_Input records:_
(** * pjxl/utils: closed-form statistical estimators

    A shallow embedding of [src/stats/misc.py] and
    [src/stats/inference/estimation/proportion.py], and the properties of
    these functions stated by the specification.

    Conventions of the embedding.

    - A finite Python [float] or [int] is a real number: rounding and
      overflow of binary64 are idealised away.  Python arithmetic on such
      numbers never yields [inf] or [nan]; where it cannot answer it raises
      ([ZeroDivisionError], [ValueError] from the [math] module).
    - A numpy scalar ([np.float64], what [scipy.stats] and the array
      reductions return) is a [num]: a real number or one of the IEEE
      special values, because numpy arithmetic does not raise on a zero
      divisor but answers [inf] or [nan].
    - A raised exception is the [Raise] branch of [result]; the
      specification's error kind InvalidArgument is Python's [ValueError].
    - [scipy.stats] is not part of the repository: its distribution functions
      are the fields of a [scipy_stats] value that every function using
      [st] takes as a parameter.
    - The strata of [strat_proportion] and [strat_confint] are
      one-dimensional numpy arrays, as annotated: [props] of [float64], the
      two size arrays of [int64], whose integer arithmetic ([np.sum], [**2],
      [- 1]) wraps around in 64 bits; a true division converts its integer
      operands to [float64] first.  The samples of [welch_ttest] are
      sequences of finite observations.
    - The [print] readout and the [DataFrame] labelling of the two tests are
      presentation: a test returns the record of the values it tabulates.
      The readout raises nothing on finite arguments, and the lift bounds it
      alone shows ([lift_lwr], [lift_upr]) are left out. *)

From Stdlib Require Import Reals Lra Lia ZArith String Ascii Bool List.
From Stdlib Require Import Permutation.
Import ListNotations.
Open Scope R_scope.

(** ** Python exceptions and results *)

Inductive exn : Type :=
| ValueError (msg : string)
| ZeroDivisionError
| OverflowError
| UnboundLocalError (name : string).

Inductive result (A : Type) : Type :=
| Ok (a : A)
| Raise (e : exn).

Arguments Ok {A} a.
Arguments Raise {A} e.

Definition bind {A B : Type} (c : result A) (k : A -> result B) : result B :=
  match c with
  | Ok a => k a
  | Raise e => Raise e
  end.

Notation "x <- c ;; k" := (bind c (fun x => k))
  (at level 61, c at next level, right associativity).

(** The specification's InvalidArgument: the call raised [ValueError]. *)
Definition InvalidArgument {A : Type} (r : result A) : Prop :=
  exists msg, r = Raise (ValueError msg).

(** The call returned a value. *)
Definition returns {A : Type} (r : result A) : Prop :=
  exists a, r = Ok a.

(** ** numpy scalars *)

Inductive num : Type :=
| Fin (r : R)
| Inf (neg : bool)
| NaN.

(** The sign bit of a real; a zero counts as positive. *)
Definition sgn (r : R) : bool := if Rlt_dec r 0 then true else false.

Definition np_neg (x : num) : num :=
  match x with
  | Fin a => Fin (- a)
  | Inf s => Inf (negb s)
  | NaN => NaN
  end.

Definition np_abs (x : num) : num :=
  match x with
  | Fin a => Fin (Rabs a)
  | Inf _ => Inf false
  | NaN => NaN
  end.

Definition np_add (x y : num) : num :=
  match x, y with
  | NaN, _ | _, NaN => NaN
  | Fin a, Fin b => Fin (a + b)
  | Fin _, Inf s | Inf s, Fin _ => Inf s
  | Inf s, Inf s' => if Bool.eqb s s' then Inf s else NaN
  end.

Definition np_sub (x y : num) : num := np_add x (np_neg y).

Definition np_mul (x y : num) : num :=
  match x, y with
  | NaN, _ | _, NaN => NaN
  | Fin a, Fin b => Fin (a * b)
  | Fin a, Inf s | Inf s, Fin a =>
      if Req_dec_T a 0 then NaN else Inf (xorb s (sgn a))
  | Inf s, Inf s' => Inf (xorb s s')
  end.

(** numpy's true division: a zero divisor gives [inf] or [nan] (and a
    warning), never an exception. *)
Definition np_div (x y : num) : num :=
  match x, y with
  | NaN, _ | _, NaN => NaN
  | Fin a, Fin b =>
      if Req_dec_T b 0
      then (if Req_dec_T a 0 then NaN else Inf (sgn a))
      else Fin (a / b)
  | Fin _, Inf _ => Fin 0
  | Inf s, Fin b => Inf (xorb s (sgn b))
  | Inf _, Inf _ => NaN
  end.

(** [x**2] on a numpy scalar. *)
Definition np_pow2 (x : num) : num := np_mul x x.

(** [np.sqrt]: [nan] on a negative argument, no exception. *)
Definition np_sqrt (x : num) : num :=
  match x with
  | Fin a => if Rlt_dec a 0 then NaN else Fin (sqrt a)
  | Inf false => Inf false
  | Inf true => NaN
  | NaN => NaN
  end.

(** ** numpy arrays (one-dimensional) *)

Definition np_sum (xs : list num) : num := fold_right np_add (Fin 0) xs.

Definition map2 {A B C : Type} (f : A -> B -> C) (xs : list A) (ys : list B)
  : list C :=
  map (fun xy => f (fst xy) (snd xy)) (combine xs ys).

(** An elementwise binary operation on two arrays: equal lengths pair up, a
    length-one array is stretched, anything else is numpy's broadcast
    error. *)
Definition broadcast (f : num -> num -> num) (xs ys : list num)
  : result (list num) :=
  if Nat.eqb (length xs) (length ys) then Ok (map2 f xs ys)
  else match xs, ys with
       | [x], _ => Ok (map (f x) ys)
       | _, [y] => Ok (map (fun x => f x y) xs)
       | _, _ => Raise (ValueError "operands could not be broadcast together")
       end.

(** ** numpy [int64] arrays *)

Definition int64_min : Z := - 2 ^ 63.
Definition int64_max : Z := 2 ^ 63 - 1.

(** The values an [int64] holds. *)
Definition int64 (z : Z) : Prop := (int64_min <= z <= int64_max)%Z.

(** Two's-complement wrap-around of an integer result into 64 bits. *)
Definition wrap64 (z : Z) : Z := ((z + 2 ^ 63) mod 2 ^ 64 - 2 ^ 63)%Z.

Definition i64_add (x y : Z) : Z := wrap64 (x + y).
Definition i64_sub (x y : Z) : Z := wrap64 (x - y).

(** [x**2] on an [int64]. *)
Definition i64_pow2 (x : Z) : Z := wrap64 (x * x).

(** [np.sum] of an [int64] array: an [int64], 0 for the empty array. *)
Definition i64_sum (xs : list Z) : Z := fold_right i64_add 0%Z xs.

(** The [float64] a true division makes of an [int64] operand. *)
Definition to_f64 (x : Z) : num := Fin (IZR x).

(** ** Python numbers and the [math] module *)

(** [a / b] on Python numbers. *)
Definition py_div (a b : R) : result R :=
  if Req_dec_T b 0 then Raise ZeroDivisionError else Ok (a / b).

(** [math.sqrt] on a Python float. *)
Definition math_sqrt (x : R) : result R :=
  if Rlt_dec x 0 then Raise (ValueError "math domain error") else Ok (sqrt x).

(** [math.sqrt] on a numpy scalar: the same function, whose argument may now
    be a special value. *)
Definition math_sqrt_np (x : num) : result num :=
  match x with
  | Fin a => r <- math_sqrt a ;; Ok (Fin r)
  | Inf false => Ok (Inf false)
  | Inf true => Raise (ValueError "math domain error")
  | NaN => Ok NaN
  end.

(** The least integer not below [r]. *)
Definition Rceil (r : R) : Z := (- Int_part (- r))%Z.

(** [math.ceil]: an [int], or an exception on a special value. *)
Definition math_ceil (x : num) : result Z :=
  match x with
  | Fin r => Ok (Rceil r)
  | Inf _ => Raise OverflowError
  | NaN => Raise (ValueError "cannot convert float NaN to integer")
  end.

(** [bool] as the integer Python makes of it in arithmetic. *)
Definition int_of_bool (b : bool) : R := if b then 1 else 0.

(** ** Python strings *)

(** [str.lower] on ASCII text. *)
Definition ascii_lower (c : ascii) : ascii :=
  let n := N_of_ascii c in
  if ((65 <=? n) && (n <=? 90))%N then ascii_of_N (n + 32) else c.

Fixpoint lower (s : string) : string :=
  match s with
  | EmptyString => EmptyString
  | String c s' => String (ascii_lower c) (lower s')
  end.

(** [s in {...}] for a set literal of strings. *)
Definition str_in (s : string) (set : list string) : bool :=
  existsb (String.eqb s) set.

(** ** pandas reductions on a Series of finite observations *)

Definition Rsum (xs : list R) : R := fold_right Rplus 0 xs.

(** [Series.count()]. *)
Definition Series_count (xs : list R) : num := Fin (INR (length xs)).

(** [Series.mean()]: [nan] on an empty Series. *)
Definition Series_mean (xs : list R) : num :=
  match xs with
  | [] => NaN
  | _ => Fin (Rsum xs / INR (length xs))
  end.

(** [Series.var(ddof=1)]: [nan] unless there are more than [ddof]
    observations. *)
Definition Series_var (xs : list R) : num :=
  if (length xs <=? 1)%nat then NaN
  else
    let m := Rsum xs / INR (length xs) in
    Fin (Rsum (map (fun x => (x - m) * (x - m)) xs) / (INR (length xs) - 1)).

_Aim of the exercise:_
There is a run of lines above from the one with "match c with" to the one with "exists msg, r = Raise (ValueError msg)."; print exactly that run, both ends included, and nothing else.

_Output:_
  match c with
  | Ok a => k a
  | Raise e => Raise e
  end.

Notation "x <- c ;; k" := (bind c (fun x => k))
  (at level 61, c at next level, right associativity).

(** The specification's InvalidArgument: the call raised [ValueError]. *)
Definition InvalidArgument {A : Type} (r : result A) : Prop :=
  exists msg, r = Raise (ValueError msg).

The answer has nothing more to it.